Nessa casa, fui partícipe da alegria e da caridade profunda e incondicional das
Irmãs Franciscanas dos Sagrados Corações, do generoso trabalho de médicos,
educadores e de tantos outros profissionais e voluntários, que trabalham com
dedicação elogiável nessa instituição. Também abençoei a primeira pedra da
nova residência que fará parte dessa obra, na qual tudo fala de caridade, de
respeito pela pessoa e pela sua dignidade, de alegria profunda, porque o ser
humano vale pelo que é, e não somente pelo que faz.

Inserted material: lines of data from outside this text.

(* ===== verification/Health.v ===== *)
(** * Local liquidation and ADL mathematics (scripts/keeper/src/health.ts)

    The keeper's BigInt mirror of the contract's health math: PnL, margins,
    the buffered liquidation prefilters for isolated positions and cross
    accounts, the ADL ranking and the trigger/clear hysteresis. *)

From S2P Require Import Prelude.
Open Scope Z_scope.
Open Scope js_scope.

Definition PRECISION : Z := 10000000.
Definition BASIS_POINTS : Z := 10000.
Definition DEFAULT_MAINTENANCE_MARGIN_BPS : Z := 100.
Definition CANDIDATE_BUFFER : Z := 2.

Inductive Direction := Long | Short.

#[export] Instance Direction_eq_dec : EqDecision Direction.
Proof. solve_decision. Defined.

(** [HealthPosition], extended with the fields of the keeper's [Position]
    that the scans read. *)
Record Position := {
  id : Z;
  trader : string;
  asset : string;
  collateral : Z;
  size : Z;
  entry_price : Z;
  direction : Direction;
  leverage : Z;
  liquidation_price : Z;
  margin_mode : Z;
}.

#[export] Instance Position_eq_dec : EqDecision Position.
Proof. solve_decision. Defined.

Definition calculatePnl (p : Position) (currentPrice : Z) : Z :=
  if entry_price p =? 0 then 0
  else
    let priceDiff :=
      match direction p with
      | Long => currentPrice - entry_price p
      | Short => entry_price p - currentPrice
      end in
    (size p * priceDiff) ÷ entry_price p.

Definition positionMargin (p : Position) (currentPrice funding : Z) : Z :=
  collateral p + calculatePnl p currentPrice - funding.

Definition maintenanceMargin (sz mmBps : Z) : Z := (sz * mmBps) ÷ BASIS_POINTS.

Definition crossesLiquidationPrice (p : Position) (currentPrice : Z) : bool :=
  if liquidation_price p <=? 0 then false
  else match direction p with
       | Long => currentPrice <=? liquidation_price p
       | Short => liquidation_price p <=? currentPrice
       end.
Definition marketTopic {N} (b : MarketBody N) : string :=
  match b with
  | PositionOpened _ _ _ _ _ _ => "position_opened"
  | PositionClosed _ _ _ _ _ _ _ _ => "position_closed"
  | PositionLiquidated _ _ _ _ _ _ _ => "position_liquidated"
  | PositionPartialLiq _ _ _ _ _ _ _ => "position_partial_liq"
  | PositionReduced _ _ _ _ _ _ _ => "position_reduced"
  | CrossLiquidated _ _ _ => "cross_liq"
  | OrderPlaced _ _ _ => "order_placed"
  | OrderExecuted _ _ => "order_executed"
  | Initialized _ _ _ => "initialized"
  | LiqRefund _ _ _ _ => "liq_refund"
  | BadDebtRecorded _ _ _ _ _ => "bad_debt_recorded"
  | AdlExecuted _ _ _ _ _ _ _ _ => "adl_executed"
  | Paused _ _ => "paused"
  | PauseDegraded _ _ => "pause_degraded"
  | OrderCancelled _ _ => "order_cancelled"
  | FundingApplied _ _ _ _ => "funding_applied"
  | AdlFlag cleared _ _ _ _ => if cleared then "adl_cleared" else "adl_triggered"
  | AssetHaltSet _ _ => "asset_halt_set"
  | CollateralChanged removed _ _ _ _ =>
      if removed then "collateral_removed" else "collateral_added"
  end.

(** Replace the bigint fields. *)
Definition mapMarket {N M} (f : N -> M) (b : MarketBody N) : MarketBody M :=
  match b with
  | PositionOpened positionId trader asset direction size entryPrice =>
      PositionOpened positionId trader asset direction (f size) (f entryPrice)
  | PositionClosed positionId trader asset direction size entryPrice closePrice pnl =>
      PositionClosed positionId trader asset direction (f size) (f entryPrice) (f closePrice) (f pnl)
  | PositionLiquidated positionId trader asset direction size keeperReward closePrice =>
      PositionLiquidated positionId trader asset direction (f size) (f keeperReward) (f closePrice)
  | PositionPartialLiq positionId trader asset direction size keeperReward closePrice =>
      PositionPartialLiq positionId trader asset direction (f size) (f keeperReward) (f closePrice)
  | PositionReduced positionId trader asset closedSize remainingSize closePrice pnl =>
      PositionReduced positionId trader asset (f closedSize) (f remainingSize) (f closePrice) (f pnl)
  | CrossLiquidated trader totalPnl keeperReward =>
      CrossLiquidated trader (f totalPnl) (f keeperReward)
  | OrderPlaced orderId trader triggerPrice =>
      OrderPlaced orderId trader (f triggerPrice)
  | OrderExecuted orderId keeperReward =>
      OrderExecuted orderId (f keeperReward)
  | Initialized admin vault oracleAdapter =>
      Initialized admin vault oracleAdapter
  | LiqRefund trader positionId refund penalty =>
      LiqRefund trader positionId (f refund) (f penalty)
  | BadDebtRecorded trader asset amount bufferCovered lpAbsorbed =>
      BadDebtRecorded trader asset (f amount) (f bufferCovered) (f lpAbsorbed)
  | AdlExecuted positionId trader asset direction size price pnl score =>
      AdlExecuted positionId trader asset direction (f size) (f price) (f pnl) (f score)
  | Paused mode since =>
      Paused mode since
  | PauseDegraded fromMode toMode =>
      PauseDegraded fromMode toMode
  | OrderCancelled orderId reason => OrderCancelled orderId reason
  | FundingApplied fasset rate hours cum => FundingApplied fasset (f rate) (f hours) (f <$> cum)
  | AdlFlag cleared asset reason payable coverage =>
      AdlFlag cleared asset reason (f payable) (f coverage)
  | AssetHaltSet asset halted => AssetHaltSet asset halted
  | CollateralChanged removed positionId trader amount liq =>
      CollateralChanged removed positionId trader (f amount) (f liq)
  end.

Definition decodePositionOpened (v : list Native) : Result (MarketBody Z) :=
  positionId ← asNumber (at_ v 0) "position_opened.position_id";
  trader ← asString (at_ v 1) "position_opened.trader";
  asset ← asString (at_ v 2) "position_opened.asset";
  direction ← asNumber (at_ v 3) "position_opened.direction";
  size ← asBigInt (at_ v 4) "position_opened.size";
  entryPrice ← asBigInt (at_ v 5) "position_opened.entry_price";
  Ok (PositionOpened positionId trader asset direction size entryPrice).

Definition decodePositionClosed (v : list Native) : Result (MarketBody Z) :=
  positionId ← asNumber (at_ v 0) "position_closed.position_id";
  trader ← asString (at_ v 1) "position_closed.trader";
  asset ← asString (at_ v 2) "position_closed.asset";
  direction ← asNumber (at_ v 3) "position_closed.direction";
  size ← asBigInt (at_ v 4) "position_closed.size";
  entryPrice ← asBigInt (at_ v 5) "position_closed.entry_price";
  closePrice ← asBigInt (at_ v 6) "position_closed.close_price";
  pnl ← asBigInt (at_ v 7) "position_closed.pnl";
  Ok (PositionClosed positionId trader asset direction size entryPrice closePrice pnl).

Definition decodePositionLiquidated (v : list Native) : Result (MarketBody Z) :=
  positionId ← asNumber (at_ v 0) "position_liquidated.position_id";
  trader ← asString (at_ v 1) "position_liquidated.trader";
  asset ← asString (at_ v 2) "position_liquidated.asset";
  direction ← asNumber (at_ v 3) "position_liquidated.direction";
  size ← asBigInt (at_ v 4) "position_liquidated.size";
  keeperReward ← asBigInt (at_ v 5) "position_liquidated.keeper_reward";
  closePrice ← asBigInt (at_ v 6) "position_liquidated.close_price";
  Ok (PositionLiquidated positionId trader asset direction size keeperReward closePrice).

Definition decodePositionPartialLiq (v : list Native) : Result (MarketBody Z) :=
  positionId ← asNumber (at_ v 0) "position_partial_liq.position_id";
  trader ← asString (at_ v 1) "position_partial_liq.trader";
  asset ← asString (at_ v 2) "position_partial_liq.asset";
  direction ← asNumber (at_ v 3) "position_partial_liq.direction";
  size ← asBigInt (at_ v 4) "position_partial_liq.closed_size";
  keeperReward ← asBigInt (at_ v 5) "position_partial_liq.keeper_reward";
  closePrice ← asBigInt (at_ v 6) "position_partial_liq.close_price";
  Ok (PositionPartialLiq positionId trader asset direction size keeperReward closePrice).

Definition decodePositionReduced (v : list Native) : Result (MarketBody Z) :=
  positionId ← asNumber (at_ v 0) "position_reduced.position_id";
  trader ← asString (at_ v 1) "position_reduced.trader";
  asset ← asString (at_ v 2) "position_reduced.asset";
  closedSize ← asBigInt (at_ v 3) "position_reduced.closed_size";
  remainingSize ← asBigInt (at_ v 4) "position_reduced.remaining_size";
  closePrice ← asBigInt (at_ v 5) "position_reduced.close_price";
  pnl ← asBigInt (at_ v 6) "position_reduced.pnl";
  Ok (PositionReduced positionId trader asset closedSize remainingSize closePrice pnl).

Definition decodeCrossLiquidated (v : list Native) : Result (MarketBody Z) :=
  trader ← asString (at_ v 0) "cross_liq.trader";
  totalPnl ← asBigInt (at_ v 1) "cross_liq.total_pnl";
  keeperReward ← asBigInt (at_ v 2) "cross_liq.keeper_reward";
  Ok (CrossLiquidated trader totalPnl keeperReward).

Definition decodeOrderPlaced (v : list Native) : Result (MarketBody Z) :=
  orderId ← asNumber (at_ v 0) "order_placed.order_id";
  trader ← asString (at_ v 1) "order_placed.trader";
  triggerPrice ← asBigInt (at_ v 2) "order_placed.trigger_price";
  Ok (OrderPlaced orderId trader triggerPrice).

Definition decodeOrderExecuted (v : list Native) : Result (MarketBody Z) :=
  orderId ← asNumber (at_ v 0) "order_executed.order_id";
  keeperReward ← asBigInt (at_ v 1) "order_executed.keeper_reward";
  Ok (OrderExecuted orderId keeperReward).

Definition decodeInitialized (v : list Native) : Result (MarketBody Z) :=
  admin ← asString (at_ v 0) "initialized.admin";
  vault ← asString (at_ v 1) "initialized.vault";
  oracleAdapter ← asString (at_ v 2) "initialized.oracle_adapter";
  Ok (Initialized admin vault oracleAdapter).

Definition decodeLiqRefund (v : list Native) : Result (MarketBody Z) :=
  trader ← asString (at_ v 0) "liq_refund.trader";
  positionId ← asNumber (at_ v 1) "liq_refund.position_id";
  refund ← asBigInt (at_ v 2) "liq_refund.refund";
  penalty ← asBigInt (at_ v 3) "liq_refund.penalty";
  Ok (LiqRefund trader positionId refund penalty).

Definition decodeBadDebtRecorded (v : list Native) : Result (MarketBody Z) :=
  trader ← asString (at_ v 0) "bad_debt_recorded.trader";
  asset ← asString (at_ v 1) "bad_debt_recorded.asset";
  amount ← asBigInt (at_ v 2) "bad_debt_recorded.amount";
  bufferCovered ← asBigInt (at_ v 3) "bad_debt_recorded.buffer_covered";
  lpAbsorbed ← asBigInt (at_ v 4) "bad_debt_recorded.lp_absorbed";
  Ok (BadDebtRecorded trader asset amount bufferCovered lpAbsorbed).

Definition decodeAdlExecuted (v : list Native) : Result (MarketBody Z) :=
  positionId ← asNumber (at_ v 0) "adl_executed.position_id";
  trader ← asString (at_ v 1) "adl_executed.trader";
  asset ← asString (at_ v 2) "adl_executed.asset";
  direction ← asNumber (at_ v 3) "adl_executed.direction";
  size ← asBigInt (at_ v 4) "adl_executed.size";
  price ← asBigInt (at_ v 5) "adl_executed.price";
  pnl ← asBigInt (at_ v 6) "adl_executed.pnl";
  score ← asBigInt (at_ v 7) "adl_executed.score";
  Ok (AdlExecuted positionId trader asset direction size price pnl score).

Definition decodePaused (v : list Native) : Result (MarketBody Z) :=
  mode ← asNumber (at_ v 0) "paused.mode";
  since ← asNumber (at_ v 1) "paused.since";
  Ok (Paused mode since).

Definition decodePauseDegraded (v : list Native) : Result (MarketBody Z) :=
  fromMode ← asNumber (at_ v 0) "pause_degraded.from";
  toMode ← asNumber (at_ v 1) "pause_degraded.to";
  Ok (PauseDegraded fromMode toMode).

Definition decodeOrderCancelled (v : list Native) : Result (MarketBody Z) :=
  let reason := match at_ v 1 with NStr s => s | _ => "unknown" end in
  orderId ← asNumber (at_ v 0) "order_cancelled.order_id";
  Ok (OrderCancelled orderId reason).

(** The current 4-tuple, or the legacy 2-tuple, told apart by arity. *)
Definition decodeFundingApplied (v : list Native) : Result (MarketBody Z) :=
  if (4 <=? length v)%nat then
    asset ← asString (at_ v 0) "funding_applied.asset";
    rate ← asBigInt (at_ v 1) "funding_applied.funding_rate";
    hours ← asBigInt (at_ v 2) "funding_applied.hours_elapsed";
    cum ← asBigInt (at_ v 3) "funding_applied.cumulative_index";
    Ok (FundingApplied (Some asset) rate hours (Some cum))
  else
    rate ← asBigInt (at_ v 0) "funding_applied.funding_rate";
    hours ← asBigInt (at_ v 1) "funding_applied.hours_elapsed";
    Ok (FundingApplied None rate hours None).

Definition decodeAdlFlag (v : list Native) (cleared : bool) : Result (MarketBody Z) :=
  let topic := if cleared then "adl_cleared" else "adl_triggered" in
  asset ← asString (at_ v 0) (topic +:+ ".asset");
  reason ← asNumber (at_ v 1) (topic +:+ ".reason");
  payable ← asBigInt (at_ v 2) (topic +:+ ".payable_upnl");
  coverage ← asBigInt (at_ v 3) (topic +:+ ".coverage");
  Ok (AdlFlag cleared asset reason payable coverage).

Enquanto estava em Barcelona, rezei intensamente pelas famílias, células


vitais e esperança da sociedade e da Igreja. Recordei também aqueles que
sofrem, em particular neste momento de sérias dificuldades económicas. Orei
também pelos jovens – que me acompanharam em toda a visita a Santiago e
Barcelona com o seu entusiasmo e a sua alegria –, para que descubram a
beleza, o valor e o compromisso do matrimónio, no qual um homem e uma
mulher formam uma família que, com generosidade, acolhe a vida e a
acompanha desde a sua concepção até ao seu termo natural. Tudo o que se
faz para apoiar o matrimónio e a família, para ajudar as pessoas mais
necessitadas, tudo o que aumenta a grandeza do homem e a sua dignidade
inviolável contribui para o aperfeiçoamento da sociedade. Nenhum esforço é
feito em vão, neste sentido.

Queridos amigos, agradeço a Deus pelos dias intensos que passei em


Santiago de Compostela e em Barcelona. Renovo o meu agradecimento ao Rei
e à Rainha da Espanha, aos Príncipes das Astúrias e a todas as autoridades.
Dirijo o meu pensamento, mais uma vez, com reconhecimento e carinho, aos
queridos irmãos arcebispos dessas duas Igrejas particulares e aos seus
colaboradores, assim como aos que trabalharam generosamente para que a
minha visita a essas duas maravilhosas cidades fosse frutífera. Foram dias
inesquecíveis, que ficarão impressos no meu coração! Em particular, as duas
Celebrações Eucarísticas, cuidadosamente preparadas e intensamente vividas
por todos os fiéis, também por meio dos cânticos, tomados tanto da grande
tradição da Igreja como da genialidade de autores modernos, foram momentos
de verdadeira alegria interior. Que Deus recompense todos, como só Ele sabe
fazer; que a Santíssima Mãe de Deus e o apóstolo São Tiago continuem
acompanhando, com a sua protecção, o seu caminho. No ano que vem, se
Deus quiser, irei novamente à Espanha, a Madrid, para a Jornada Mundial da
Juventude. Confio desde já à vossa oração esta iniciativa providencial, para
que seja um momento de crescimento na fé para muitos jovens.